ELEGIDA_dsc_4245_ph_nicolas f. blanco

Lucas Cáceres y Los Involcables

Lucas Cáceres fue también fundador allá por el 2007 de la convocante banda Los Prófugos del Borda, pionera en esto de mezclar el rock con la murga. Bajo esa impronta logró incluso acercar a músicos provenientes del carnaval uruguayo hacia una nueva visión del carnaval porteño, tales como Alejandro Balbis, Falta y Resto, Curtidores de Hongos y Agarrate Catalina. Otro de los hechos que se destaca en su carrera fue el haber sido el arreglador de los coros de la primera presentación de Las Pastillas del Abuelo en el Luna Park en el año 2008 y de diversas bandas de rock que contaron con coros murgueros en sus presentaciones.

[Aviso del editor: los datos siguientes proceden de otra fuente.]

(* ===== verification/ConvertInv.v ===== *)
(** What a validated takeover rests on: the text that is compared is the one dnsmasq would read,
    file by file; a target that is accepted accounts for every line of it; and the plan of a
    conversion is such a target. *)

From stdpp Require Import pretty.
From S2P Require Import Prelude NetAddr Ifupdown Config ConfigInv Allocate Delegate Dnsmasq LeaseText DnsInv Convert.
From Stdlib Require Import Ascii.
Local Open Scope Z_scope.

(** * Includes *)

Section Flat.
Context (ReadFile : string -> result string string) (ListDir : string -> result string (list string)).

(** The files and the lines of a list of things, one after the other. *)
Fixpoint gather {A} (g : A -> result string walked) (l : list A) : result string walked :=
  match l with
  | [] => Ok ([], [])
  | a :: l' => '(f1, o1) ← g a; '(f2, o2) ← gather g l'; Ok (f1 ++ f2, o1 ++ o2)
  end.

Definition expand_line (expand : string -> result string walked) (line : string) : result string walked :=
  let '(key, value) := directive line in
  if key =?s "conf-file" then expand value
  else if key =?s "conf-dir" then
    match split_char "," value with
    | [] => Ok ([], [])
    | dir :: exts => files ← ListDir dir; gather (fun f => if skipped exts f then Ok ([], []) else expand f) (sort_strings files)
    end
  else Ok ([], [line]).

(** What a file stands for, its includes in their places: the files read, in order, and the lines. *)
Fixpoint expand (k : nat) (p : string) : result string walked :=
  match k with
  | O => Err "too deep"
  | S k' =>
    text ← ReadFile (Clean p);
    '(fs, ls) ← gather (expand_line (expand k')) (lines_of text);
    Ok (Clean p :: fs, ls)
  end.
(* ===== verification/Dhcp4.v ===== *)
(** DHCPv4: the packet path (coredhcpserver/handle.go), the registry's plugin (core_plugin.go) and
    the handler that turns a request into ledger operations (server.go, Handle4).

    A request is the fields the code reads through the packet library; a reply the fields it
    sets, its options by code.  Building a reply can fail in the library ([broken]). *)

From S2P Require Import Prelude NetAddr Ledger Config Allocate.
Local Open Scope Z_scope.

Inductive Msg4 := None4 | Discover4 | Offer4 | Request4 | Decline4 | Ack4 | Nak4 | Release4 | Inform4 | Other4.
#[global] Instance Msg4_eq_dec : EqDecision Msg4.
Proof. solve_decision. Defined.

Record DHCPv4 := mkDHCPv4 {
  BootRequest : bool;             (* OpCode = OpcodeBootRequest *)
  ClientHWAddr : list Z;
  HopCount : Z;
  GatewayIPAddr : Z;
  ClientIPAddr : Z;
  IsBroadcast : bool;
  MessageType4 : Msg4;
  ServerIdentifier : option Z;
  ClientIdentifier : list Z;      (* option 61, empty when absent *)
  RequestedIPAddress : option Z;
  HostName : string;
  ClassIdentifier : string;
  ParameterRequestList : list Z;
}.

Inductive optval :=
| OType (t : Msg4)
| OIPs (ips : list (option Z))
| OMask (bits : Z)
| OSeconds (n : Z)
| ODomains (names : list string)
| OBytes (b : list Z)
| OText (s : string).

Record Reply4 := mkReply4 {
  rClientIP : Z;
  rYourIP : option Z;
  rServerIP : option Z;
  rFile : string;
  rOptions : gmap Z optval;
}.
Definition opt (code : Z) (r : Reply4) : option optval := rOptions r !! code.
Definition update_option (code : Z) (v : optval) (r : Reply4) : Reply4 :=
  mkReply4 (rClientIP r) (rYourIP r) (rServerIP r) (rFile r) (<[code := v]> (rOptions r)).

(** NewReplyFromRequest with the options of the modifiers. *)
Definition new_reply (ciaddr : Z) (yiaddr : option Z) (opts : list (Z * optval)) : Reply4 :=
  fold_left (fun r kv => update_option (fst kv) (snd kv) r) opts (mkReply4 ciaddr yiaddr (Some (of4 0)) EmptyString ∅).

Definition OptMask : Z := 1.
Definition OptRouter : Z := 3.
Definition OptDNS : Z := 6.
Definition OptLeaseTime : Z := 51.
Definition OptMessageType : Z := 53.
Definition OptServerID : Z := 54.
Definition OptTFTPServer : Z := 66.
Definition OptBootFile : Z := 67.
Definition OptDomainSearch : Z := 119.

(** * Handle4 *)

Definition client4 (r : DHCPv4) : string :=
  match ClientIdentifier r with
  | [] => "mac:" +++ MACString (ClientHWAddr r)
  | id => "id:" +++ concat_str (map hex2 id)
  end.

Definition requested4 (r : DHCPv4) : string :=
  match RequestedIPAddress r with
  | Some ip => AddrString4 ip
  | None => if ClientIPAddr r =? 0 then EmptyString else AddrString4 (ClientIPAddr r)
  end.

Definition wantsBoot (r : DHCPv4) (b : BootConfig) : bool :=
  Always b || bool_decide (MessageType4 r = None4) || has_prefix (ClassIdentifier r) "PXEClient"
  || existsb (fun c => (c =? OptTFTPServer) || (c =? OptBootFile)) (ParameterRequestList r).

Definition prefix_bits (subnet : string) : Z := match ParsePrefix subnet with Some p => PBits p | None => 0 end.

Definition dns_servers (s : Scope) : list (option Z) :=
  match DNSServers s with [] => [ParseIP (sServer s)] | ds => map (fun d => of4 <$> To4 (ParseIP d)) ds end.

(** The reply that carries a lease. *)
Definition lease_reply (s : Scope) (t : Msg4) (r : DHCPv4) (b : Binding) : Reply4 :=
  let server := ParseIP (sServer s) in
  let r1 := new_reply (ClientIPAddr r) (ParseIP (Address b))
    [(OptMessageType, OType t); (OptServerID, OIPs [server]); (OptMask, OMask (prefix_bits (Subnet s)));
     (OptRouter, OIPs [ParseIP (Router s)]); (OptDNS, OIPs (dns_servers s)); (OptLeaseTime, OSeconds (LeaseSeconds s mod 2^32));
     (OptDomainSearch, ODomains [Zone s])] in
  let r2 := fold_left (fun r o => update_option (Code o mod 256) (OBytes (wire o)) r) (Options s) r1 in
  match Boot s with
  | Some boot =>
    if wantsBoot r boot then
      let next := if is_empty (NextServer boot) then server else ParseIP (NextServer boot) in
      update_option OptBootFile (OText (File boot)) (update_option OptTFTPServer (OText (default "<nil>" (IPString <$> next)))
        (mkReply4 (rClientIP r2) (rYourIP r2) (of4 <$> To4 next) (File boot) (rOptions r2)))
    else r2
  | None => r2
  end.

Section Handle4.
Context (sha256_hex : string -> string).

(** [broken]: the packet library could not build the reply. *)
Definition built (broken : bool) (r : Reply4) : result alloc_error (option Reply4) :=
  if broken then Err (Refused "reply") else Ok (Some r).

(** The requests the handler ignores. *)
Definition ignored4 (s : Scope) (r : DHCPv4) : bool :=
  negb (BootRequest r) || negb (length (ClientHWAddr r) =? 6)%nat
  || (match Relay s with None => negb (GatewayIPAddr r =? 0) | Some _ => false end)
  || (match ServerIdentifier r with Some id => negb (ip_eqb (Some (of4 id)) (ParseIP (sServer s))) | None => false end).

Definition Handle4 (now : Z) (broken : bool) (c : Config) (s : Scope) (r : DHCPv4) (l : ledger) :
    ledger * result alloc_error (option Reply4) :=
  if ignored4 s r then (l, Ok None)
  else
    let server := ParseIP (sServer s) in
    let commit := bool_decide (MessageType4 r = Request4) in
    match MessageType4 r with
    | Discover4 | Request4 =>
      match Allocate sha256_hex now c (sID s) (client4 r) (MACString (ClientHWAddr r)) (HostName r) (requested4 r) commit l with
      | (l', Ok b) => (l', built broken (lease_reply s (if commit then Ack4 else Offer4) r b))
      | (l', Err (Unavailable e)) =>
        if commit then (l', built broken (new_reply 0 (Some (of4 0)) [(OptMessageType, OType Nak4); (OptServerID, OIPs [server])]))
        else (l', Err (Unavailable e))
      | (l', Err e) => (l', Err e)
      end
    | Release4 | Decline4 =>
      match Release now (sID s) (client4 r) (requested4 r) (bool_decide (MessageType4 r = Decline4)) l with
      | (l', Ok _) => (l', Ok None)
      | (l', Err e) => (l', Err e)
      end
    | Inform4 =>
      (l, built broken (new_reply (ClientIPAddr r) (Some (of4 0))
            [(OptMessageType, OType Ack4); (OptServerID, OIPs [server]); (OptDNS, OIPs [server]); (OptDomainSearch, ODomains [Zone s])]))
    | _ => (l, Ok None)
    end.

(** * The plugin and the packet path *)

(** Where a datagram came from: its address (sixteen bytes) and port. *)
Record UDPAddr := mkUDP { uIP : Z; uPort : Z }.

Definition PortDHCPv4Server : Z := 67.

Definition matches4 (s : Scope) (r : DHCPv4) (peer : UDPAddr) : bool :=
  if scope_is6 s then false
  else match Relay s with
       | None => GatewayIPAddr r =? 0
       | Some relay => (uPort peer =? PortDHCPv4Server) && ip_eqb (Some (uIP peer)) (ParseIP (rPeer relay))
                       && ip_eqb (Some (of4 (GatewayIPAddr r))) (ParseIP (Link relay)) && (HopCount r <=? 16)
       end.

(** Guard4: some scope served on this socket may receive the packet. *)
Definition guard4 (c : Config) (key : string) (r : DHCPv4) (peer : UDPAddr) : bool :=
  existsb (fun s => Enabled s && (socketKey s =?s key) && matches4 s r peer) (Scopes c).

(** The scope the plugin picks. *)
Definition picks4 (key : string) (r : DHCPv4) (s : Scope) : bool :=
  Enabled s && (socketKey s =?s key)
  && match Relay s with
     | None => GatewayIPAddr r =? 0
     | Some relay => ip_eqb (Some (of4 (GatewayIPAddr r))) (ParseIP (Link relay))
     end.

(** The plugin: the reply it returns, errors logged and dropped. *)
Definition ghostleases4 (now : Z) (broken : bool) (c : Config) (key : string) (r : DHCPv4) (l : ledger) : ledger * option Reply4 :=
  match find (picks4 key r) (Scopes c) with
  | Some s =>
    match Handle4 now broken c s r l with
    | (l', Ok (Some reply)) =>
      (l', Some (mkReply4 (rClientIP reply) (rYourIP reply) (ParseIP (sServer s)) (rFile reply) (rOptions reply)))
    | (l', Ok None) => (l', None)
    | (l', Err _) => (l', None)
    end
  | None => (l, None)
  end.

Inductive destination :=
| ToRelay (ip : Z)
| ToBroadcast
| ToClient (ip : Z)
| ToHardware (ip : option Z).

Definition reply_to (r : DHCPv4) (reply : Reply4) : destination :=
  if negb (GatewayIPAddr r =? 0) then ToRelay (GatewayIPAddr r)
  else match opt OptMessageType reply with
       | Some (OType Nak4) => ToBroadcast
       | _ => if negb (ClientIPAddr r =? 0) then ToClient (ClientIPAddr r)
              else if IsBroadcast r then ToBroadcast else ToHardware (rYourIP reply)
       end.

Definition handled_type (t : Msg4) : bool :=
  match t with Discover4 | Request4 | Release4 | Decline4 | Inform4 => true | _ => false end.

(** HandleMsg4 of a listener whose one handler is the plugin: the ledger and the packet sent.
    [unbuilt]: its own reply, which the plugin replaces, could not be built. *)
Definition HandleMsg4 (now : Z) (unbuilt broken : bool) (c : Config) (key : string) (peer : UDPAddr) (r : DHCPv4) (l : ledger) :
    ledger * option (destination * Reply4) :=
  if negb (guard4 c key r peer) || negb (BootRequest r) || unbuilt || negb (handled_type (MessageType4 r)) then (l, None)
  else match ghostleases4 now broken c key r l with
       | (l', Some reply) => (l', Some (reply_to r reply, reply))
       | (l', None) => (l', None)
       end.

End Handle4.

En 2011 decidió encarar otro sueño y tomó la decisión de fundar su primer proyecto enteramente solista junto a músicos de Buenos Aires y Montevideo provenientes de proyectos como La Triada, Contrafarsa, la banda de Micaela Farías Gómez. Así nació “Lucas Cáceres y Los Involcables”, con un repertorio apoyado en tres ritmos principales: el tango, el carnaval del Río de la Plata y la música popular de Brasil, que son ni más ni menos que sus más grandes pasiones.

El carnaval y su historia

El feriado de carnaval fue prohibido en 1976 por el presidente de facto Jorge Rafael Videla. Desde esa fecha, ningún gobierno de turno lo quiso reponer, hasta que Cristina Fernández de Kirchner decidió recuperar esta fiesta popular y restauró los dos días de feriados que corresponden al festejo carnavalesco. En el decreto 1584/10, que devolvió a los carnavales su verdadera existencia, se declara que el carnaval es “una de las manifestaciones más genuinas de las diferentes culturas” del país, “fomenta la participación y transmisión de los valores que nos identifican” y “funciona como integrador social y cultural”.

Repudio a la represión

“Pasadas las nueve de la noche, estábamos con los pibes y las pibas de la murga ensayando sobre la calle Bonorino, en la Villa 1-11-14 del Bajo Flores, cuando vimos que venía hacia nosotros un patrullero de Gendarmería, por la calle Charrúa. Al llegar hasta donde estábamos, les pedimos por favor que esperara un ratito y, luego, si podía salir hacia atrás, porque no se podía pasar por ahí, ya que había muchos chicos y chicas bailando. Pero no alcanzó con decirles por favor. Avanzaron, sin importarles que hubiera menores. Y así fue como lastimaron a los dos primeros nenes, rozándolos con el coche, mientras pasaban de prepo por el medio”, sostuvo el director de la murga Los Auténticos Reyes del Ritmo, Gustavo González, a través del portal de La Garganta Poderosa. Hubo al menos 16 niños heridos por balas de goma. Desde cada murga y en cada corso se repudió el accionar de la Gendarmería para evitar que un suceso semejante vuelva a suceder.